BEGIN

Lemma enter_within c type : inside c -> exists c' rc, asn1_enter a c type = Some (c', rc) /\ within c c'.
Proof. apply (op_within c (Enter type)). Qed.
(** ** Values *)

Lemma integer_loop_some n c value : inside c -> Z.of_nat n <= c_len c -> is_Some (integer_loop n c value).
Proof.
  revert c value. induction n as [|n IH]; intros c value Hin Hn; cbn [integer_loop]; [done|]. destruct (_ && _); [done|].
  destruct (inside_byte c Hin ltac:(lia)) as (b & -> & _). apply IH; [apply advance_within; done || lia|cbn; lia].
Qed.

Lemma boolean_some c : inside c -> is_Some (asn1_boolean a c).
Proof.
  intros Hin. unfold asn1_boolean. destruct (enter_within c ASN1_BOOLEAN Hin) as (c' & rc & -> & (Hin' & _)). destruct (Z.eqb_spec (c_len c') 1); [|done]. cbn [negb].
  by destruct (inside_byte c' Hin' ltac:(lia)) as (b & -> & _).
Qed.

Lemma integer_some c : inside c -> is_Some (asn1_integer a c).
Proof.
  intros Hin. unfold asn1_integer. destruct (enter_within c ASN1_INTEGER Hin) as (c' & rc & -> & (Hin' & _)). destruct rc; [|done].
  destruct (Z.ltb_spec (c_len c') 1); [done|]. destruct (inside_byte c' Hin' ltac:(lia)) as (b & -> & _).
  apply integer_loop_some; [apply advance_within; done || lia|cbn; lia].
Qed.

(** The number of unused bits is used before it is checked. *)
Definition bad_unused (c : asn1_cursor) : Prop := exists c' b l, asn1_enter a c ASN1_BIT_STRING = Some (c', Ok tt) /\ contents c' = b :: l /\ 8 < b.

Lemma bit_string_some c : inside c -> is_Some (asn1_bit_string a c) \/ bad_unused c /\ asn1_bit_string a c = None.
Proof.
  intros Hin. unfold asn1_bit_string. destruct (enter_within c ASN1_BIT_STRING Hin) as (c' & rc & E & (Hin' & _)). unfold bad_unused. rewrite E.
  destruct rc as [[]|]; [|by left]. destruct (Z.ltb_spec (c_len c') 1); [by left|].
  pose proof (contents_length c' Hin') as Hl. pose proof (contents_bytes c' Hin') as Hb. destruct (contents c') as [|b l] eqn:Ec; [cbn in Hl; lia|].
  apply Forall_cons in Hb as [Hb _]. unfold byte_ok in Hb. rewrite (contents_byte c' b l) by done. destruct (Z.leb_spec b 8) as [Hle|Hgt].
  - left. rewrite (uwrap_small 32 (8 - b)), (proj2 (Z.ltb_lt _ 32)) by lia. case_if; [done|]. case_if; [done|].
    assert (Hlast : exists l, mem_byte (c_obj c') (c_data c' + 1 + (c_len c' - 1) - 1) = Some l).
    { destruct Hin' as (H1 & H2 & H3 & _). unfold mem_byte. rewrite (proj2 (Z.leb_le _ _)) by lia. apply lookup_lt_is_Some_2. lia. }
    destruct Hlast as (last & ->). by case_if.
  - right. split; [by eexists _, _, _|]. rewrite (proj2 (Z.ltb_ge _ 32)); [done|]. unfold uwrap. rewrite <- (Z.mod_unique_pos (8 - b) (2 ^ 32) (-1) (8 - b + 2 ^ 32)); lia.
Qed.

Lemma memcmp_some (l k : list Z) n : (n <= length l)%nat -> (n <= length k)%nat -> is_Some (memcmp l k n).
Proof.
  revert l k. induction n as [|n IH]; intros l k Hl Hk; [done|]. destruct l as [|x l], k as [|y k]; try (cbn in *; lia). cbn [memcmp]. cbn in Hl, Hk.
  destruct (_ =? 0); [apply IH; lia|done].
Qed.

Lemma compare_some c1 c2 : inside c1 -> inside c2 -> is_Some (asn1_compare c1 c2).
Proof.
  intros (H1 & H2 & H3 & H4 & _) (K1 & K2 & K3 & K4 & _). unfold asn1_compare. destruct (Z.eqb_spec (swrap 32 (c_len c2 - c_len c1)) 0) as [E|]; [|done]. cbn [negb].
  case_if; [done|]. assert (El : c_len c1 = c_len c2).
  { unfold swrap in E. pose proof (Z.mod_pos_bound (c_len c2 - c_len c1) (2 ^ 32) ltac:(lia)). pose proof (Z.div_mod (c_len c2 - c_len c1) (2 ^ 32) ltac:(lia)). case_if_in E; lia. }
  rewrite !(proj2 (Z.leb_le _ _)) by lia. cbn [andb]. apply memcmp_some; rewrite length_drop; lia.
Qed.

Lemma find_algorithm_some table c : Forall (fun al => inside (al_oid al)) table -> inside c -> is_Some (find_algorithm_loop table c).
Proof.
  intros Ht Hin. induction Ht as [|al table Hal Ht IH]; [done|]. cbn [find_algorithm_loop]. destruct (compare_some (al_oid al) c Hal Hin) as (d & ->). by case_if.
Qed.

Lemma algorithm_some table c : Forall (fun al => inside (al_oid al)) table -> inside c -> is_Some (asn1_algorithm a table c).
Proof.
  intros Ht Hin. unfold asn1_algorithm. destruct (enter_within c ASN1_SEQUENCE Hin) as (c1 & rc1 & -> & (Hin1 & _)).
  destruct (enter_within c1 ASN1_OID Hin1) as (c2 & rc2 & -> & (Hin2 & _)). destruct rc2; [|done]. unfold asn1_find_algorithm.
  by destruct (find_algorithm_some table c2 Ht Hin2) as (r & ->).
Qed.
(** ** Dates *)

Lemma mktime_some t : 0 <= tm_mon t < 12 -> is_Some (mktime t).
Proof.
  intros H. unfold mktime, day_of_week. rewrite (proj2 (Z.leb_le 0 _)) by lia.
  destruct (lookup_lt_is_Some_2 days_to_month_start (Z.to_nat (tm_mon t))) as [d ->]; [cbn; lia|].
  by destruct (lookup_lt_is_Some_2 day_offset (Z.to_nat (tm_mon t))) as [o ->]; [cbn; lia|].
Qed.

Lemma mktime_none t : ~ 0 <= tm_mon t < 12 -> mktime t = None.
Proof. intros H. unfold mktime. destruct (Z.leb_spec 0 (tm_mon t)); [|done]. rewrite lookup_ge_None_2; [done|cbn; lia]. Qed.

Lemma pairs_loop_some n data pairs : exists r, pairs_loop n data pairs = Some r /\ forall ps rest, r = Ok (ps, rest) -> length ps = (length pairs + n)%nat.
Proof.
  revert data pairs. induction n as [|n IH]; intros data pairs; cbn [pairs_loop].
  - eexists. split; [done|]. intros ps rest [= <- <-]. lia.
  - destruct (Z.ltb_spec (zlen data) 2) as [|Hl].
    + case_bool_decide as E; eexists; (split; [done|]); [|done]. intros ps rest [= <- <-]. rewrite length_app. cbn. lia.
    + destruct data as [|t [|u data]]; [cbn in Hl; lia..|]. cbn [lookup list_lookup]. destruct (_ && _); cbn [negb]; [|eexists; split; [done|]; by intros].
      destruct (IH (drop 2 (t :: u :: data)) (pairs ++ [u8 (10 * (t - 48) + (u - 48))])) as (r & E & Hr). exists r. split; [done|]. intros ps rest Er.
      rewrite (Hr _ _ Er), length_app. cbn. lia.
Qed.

END

### Instructions to follow
Return, from the material above, each line holding the string "left".

### Written answer
  destruct rc as [[]|]; [|by left]. destruct (Z.ltb_spec (c_len c') 1); [by left|].
  - left. rewrite (uwrap_small 32 (8 - b)), (proj2 (Z.ltb_lt _ 32)) by lia. case_if; [done|]. case_if; [done|].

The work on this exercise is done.